OK, this is my first post here, so be gentle. :smiley:

I have had similar discussions with a number of medical friends over the years. What is often missing from discussions about the merits of CPR, is the question of the underlying pathology. Why did the subject go into cardiac arrest in the first place? The assumption seems to almost always be that they have suffered a MCI. If you stop to think about it, any MCI is always going to have a very poor outlook. The heart has not simply stopped, it has suffered a serious injury. Keeping the subject alive (though ventilation and cardiac massage) does not alter the fact that the heart suffered sufficient an insult that it stopped in the first place. In all likelihood there is a big chunk of something clogging up an artery in the heart muscle, and a significant part of the heart is permanently dead. Prognosis here is really bad. Tissue plasminogen activator and other options may help a small number pull though, but it is always going to be bad.

However, there are a number of other reasons for the heart to stop. These do not involve damage. These include, other heart pathology - arrhythmia, other electrical issues (heart block), electrocution, poisons and venoms.

So:
Heart fibrillation, sudden heart stoppage due to heart blocks. No actual damage. Get the heart going and there is every chance the subject will survive. Fit them with a pacemaker.

Electrocution. It would be very interesting to know how many emergency calls are related to electrocution. If you get the heart going, the subject is very likely to survive. Electrical burns can be very nasty indeed, and there is a point where enough power destroys so much tissue that there is no chance of survival, but simple household electrocution should have a very high survival rate if CPR is prompt.

Poisons and venoms. I live in Australia. We understand venomous creatures. Snakes, spiders, octopus, fish, jellyfish. Killers in all of them. Neurotoxins mostly. Subject stops breathing and soon after the heart stops. There are a number of recorded cases where a companion applied CPR, sometimes for hours, until help arrived. The subject was a wreck, bruised and battered sometimes with broken ribs, but after a day on life support, antivenin if needed, they made a full recovery.

That’s not really true. Most heart failure due to MCIs are a result of the formation of an ectopic pacemaker. In simple terms an area of heart tissue is damaged from the blockage and starts to initiate its own beat in conflict with the natural rhythm. That leads to heart failure. However the area of tissue death that produced the ectopic focus is usually tiny, just a few mm across.

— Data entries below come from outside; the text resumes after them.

Lemma db_update :
  @key_update zero_allocator toy_openssl db_state [0x64; 0x62] gEfiImageSecurityDatabaseGuid time_2 cert_BB old_lists (content_info_header 17 ++ cert_BB)
    (take 32 (cert_BB ++ cert_BB ++ replicate 32 x00)).
Proof.
  constructor; try done.
  - apply sample_lists_ok.
  - by repeat constructor.
  - by intros is_pk [= <-].
  - by eexists.
Qed.

(** The certificate BB may sign databases of a store with these keys. *)
Lemma BB_trusted (s : auth_state) :
  stored_PK s = Some (value_of var_PK) -> stored_KEK s = Some (value_of var_KEK) ->
  @trusted_signer toy_openssl s gEfiImageSecurityDatabaseGuid (content_info_header 17 ++ cert_BB)
    cert_BB.
Proof.
  intros Hpk Hkek. right. split; [done|]. split.
  - intros x Hx. rewrite Hpk in Hx. injection Hx as <-.
    exists (mk_siglist gEfiCertX509Guid [] 17 [sig_AA]), [].
    split; [repeat constructor; vm_compute; congruence|done].
  - exists keks_BB. split; [|by left]. eexists. split; [exact Hkek|]. split; [done|].
    split; [repeat constructor; vm_compute; congruence|]. constructor; [|done].
    intros _. split; [done|]. constructor; [|done]. by eexists.
Qed.

Lemma db_signer :
  @trusted_signer toy_openssl db_state gEfiImageSecurityDatabaseGuid
    (content_info_header 17 ++ cert_BB) cert_BB.
Proof. by apply BB_trusted; vm_compute. Qed.

Lemma signed_key_update_takes_effect_witness :
  exists s',
    @auth_lib_process_variable zero_allocator toy_openssl EFI_IMAGE_SECURITY_DATABASE 4
      gEfiImageSecurityDatabaseGuid (zlen (au_data db_state)) key_attrs db_state
      = Ok (EFI_SUCCESS, s') /\
    s' = set_store (au_store s') db_state /\ storage_inv (au_store s') /\
    abs (variables (au_store s'))
    = <[arg_key EFI_IMAGE_SECURITY_DATABASE 4 gEfiImageSecurityDatabaseGuid :=
          mk_value key_attrs (encode_lists old_lists) time_2
            (take 32 (cert_BB ++ cert_BB ++ replicate 32 x00))]>
        (abs (variables (au_store db_state))).
Proof.
  apply (@signed_key_update_takes_effect zero_allocator toy_openssl db_state
           EFI_IMAGE_SECURITY_DATABASE [0x64; 0x62] 4 gEfiImageSecurityDatabaseGuid key_attrs
           time_2 cert_BB old_lists (content_info_header 17 ++ cert_BB)
           (take 32 (cert_BB ++ cert_BB ++ replicate 32 x00)) cert_BB);
    [exact toy_resources|apply zero_allocator_grants| |reflexivity|exact db_call|exact db_update|reflexivity
    |intros x Hx; vm_compute in Hx; discriminate|vm_compute; reflexivity|exact db_signer
    |reflexivity].
  intros certs cert [= <-] [= <-]. reflexivity.
Defined.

Moreover these damaged areas often heal themselves as vessel grow into them from above the blockage. That’s very different to the picture you paint where “a significant part of the heart is permanently dead”. These ectopic foci are usually neither significant or dead. In fact if they were dead they would be less life threatening. It’s the fact that they are alive that causes the problems.

Prognosis in these cases are usually pretty good if the patient can be kept alive until normal heart rhythm can be restored.

Hmmm, interesting. That brings it back to the question of why CPR has such a poor success rate. Is it that people give up too soon? Certainly in the CPR training I had, they emphasised that you didn’t give up.

There does seem to be a disparity in the statisics. How many people survive a MCI? What is the survival rate for CPR subjects? One would assume they should be close. But the implication is that they are not. Which suggests there is something we are not considering, or don’t know.